Y, ciertamente, el Gobierno tiene un problema con Ayuso, tampoco, menor. Porque sin entrar en discusión de matices, la rebeldía de la presidenta madrileña siempre se ha revelado, a la postre, sustentada en los hechos, tanto durante la pandemia, con los confinamientos que la Justicia declaró anticonstitucionales, como frente a las políticas marcadamente ideológicas de los socios minoritarios de la coalición gobernante.

Que la figura de Ayuso tenga el reconocimiento de una buena parte de los madrileños, que viven en su cotidianidad las virtudes de la Capital y de su región que proclama su presidenta – «En Madrid nadie es más que nadie (...) por eso una reunión, un grupo de amigos, la calle y la familia nos valen más que nada»– no debería sorprendernos, como tampoco que esa proyección se extienda al resto de los españoles, sin importar el lugar donde residan, porque son virtudes, maneras de entender la vida, comunes a todas las gentes que habitan esta gran Nación.

Por supuesto, hay batalla ideológica en las políticas de Ayuso, pero es un combate inasible para el adversario. ¿Cómo se contrarresta un mensaje, y unas conductas, que sostienen que la gestión pública no puede pretender transformar la sociedad en un modelo único? ¿Cómo rechazar la idea de que los ciudadanos no pueden estar al servicio de un proyecto político y, mucho menos, hacerles correr con los gastos?
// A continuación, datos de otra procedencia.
(** States that behave alike: [ecount_buf] matters only inside a block. *)
Definition ctr_equiv (st st' : list Z * list Z * Z) : Prop :=
  fst (fst st) = fst (fst st') /\ snd st = snd st' /\ (snd st <> 0 -> snd (fst st) = snd (fst st')).

#[export] Instance ctr_equiv_equivalence : Equivalence ctr_equiv.
Proof.
  split.
  - intros st. now repeat split.
  - intros st st' (? & E & H). repeat split; [easy | easy |]. rewrite <- E. intros. symmetry. auto.
  - intros st1 st2 st3 (? & E & H) (? & E' & H'). repeat split; [congruence | congruence |].
    intros Hn. rewrite H by assumption. apply H'. congruence.
Qed.

Definition out_equiv (x y : list Z * (list Z * list Z * Z)) : Prop := fst x = fst y /\ ctr_equiv (snd x) (snd y).

#[export] Instance out_equiv_equivalence : Equivalence out_equiv.
Proof.
  split.
  - intros x. split; reflexivity.
  - intros x y [? ?]. split; now symmetry.
  - intros x y z [? ?] [? ?]. split; etransitivity; eassumption.
Qed.

Section Ctr32Laws.
Context (block : list Z -> list Z) `{!Block128 block}.
Context (func : list Z -> Z -> list Z -> list Z) `{!Ctr32 block func}.

Definition ctr_run (st : list Z * list Z * Z) (inp : list Z) : list Z * (list Z * list Z * Z) :=
  @bytes_loop _ (ctr_mode block) (fst st) (snd st) inp.

#[export] Instance ctr_run_proper : Proper (ctr_equiv ==> eq ==> out_equiv) ctr_run.
Proof.
  intros [[iv ec] n] [[iv' ec'] n'] (E1 & E2 & E3) inp ? <-. cbn [fst snd] in *. subst iv' n'.
  unfold ctr_run. cbn [fst snd]. destruct (Z.eq_dec n 0) as [-> | Hn].
  - destruct inp as [| b inp]; [split; [reflexivity | now repeat split] | reflexivity].
  - now rewrite E3 by assumption.
Qed.

Lemma ctr_run_app st l k :
  ctr_run st (l ++ k) =
  let (o1, st) := ctr_run st l in let (o2, st) := ctr_run st k in (o1 ++ o2, st).
Proof. apply bytes_loop_app. Qed.

Lemma be_enc_16_split v : be_enc 16 v = be_enc 12 (v / 2 ^ 32) ++ be_enc 4 v.
Proof. exact (be_enc_app 12 4 v). Qed.

Lemma GETU32_counter v : GETU32 (drop 12 (be_enc 16 v)) = v mod 2 ^ 32.
Proof.
  unfold GETU32. rewrite be_enc_16_split, drop_app_exact by now rewrite be_enc_len.
  rewrite take_all by (rewrite be_enc_len; lia). exact (be_val_enc_mod 4 v).
Qed.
Lo hemos señalado reiteradamente, el tirón de Ayuso tiene un anclaje firme porque defiende sin ambages lo que la mayor parte de los madrileños, hayan nacido donde hayan nacido, ha defendido siempre: un lugar abierto a todos, en el que se puede salir adelante con trabajo y confianza en los propios valores, y en que la libertad individual pesa más que cualquier condicionamiento ideológico.

Pero, es preciso hacer hincapié en ello para que nadie se equivoque, Isabel Díaz Ayuso es una política de raza, de larga trayectoria y con esa firmeza en las convicciones de quienes presumen de tener muy pocas. Y estamos en un periodo de contienda electoral que la presidenta de Madrid, la región que alberga la capital de España, cuya proyección irradia con fuerza en los cuatro puntos cardinales, considera determinante para el futuro de la Nación. De ahí que no dé tregua al adversario, personalizado en el inquilino de La Moncloa, sabedora de la potencia del altavoz madrileño. Una vez más, la avalan los hechos, porque la Comunidad que preside se ha convertido en la locomotora económica del país y sus políticas fiscales, que financian los mejores servicios públicos de España, interpelan a quienes sólo creen en la gestión desde la barra libre del gasto público, pero, también, porque, volviendo al principio, es un destello de claridad en la política española. Puede no gustar a algunos, incluso, a muchos, pero nadie podrá llamarse a engaño si deposita la papeleta del PP en la urna. Va a hacer lo que ha dicho que va a hacer.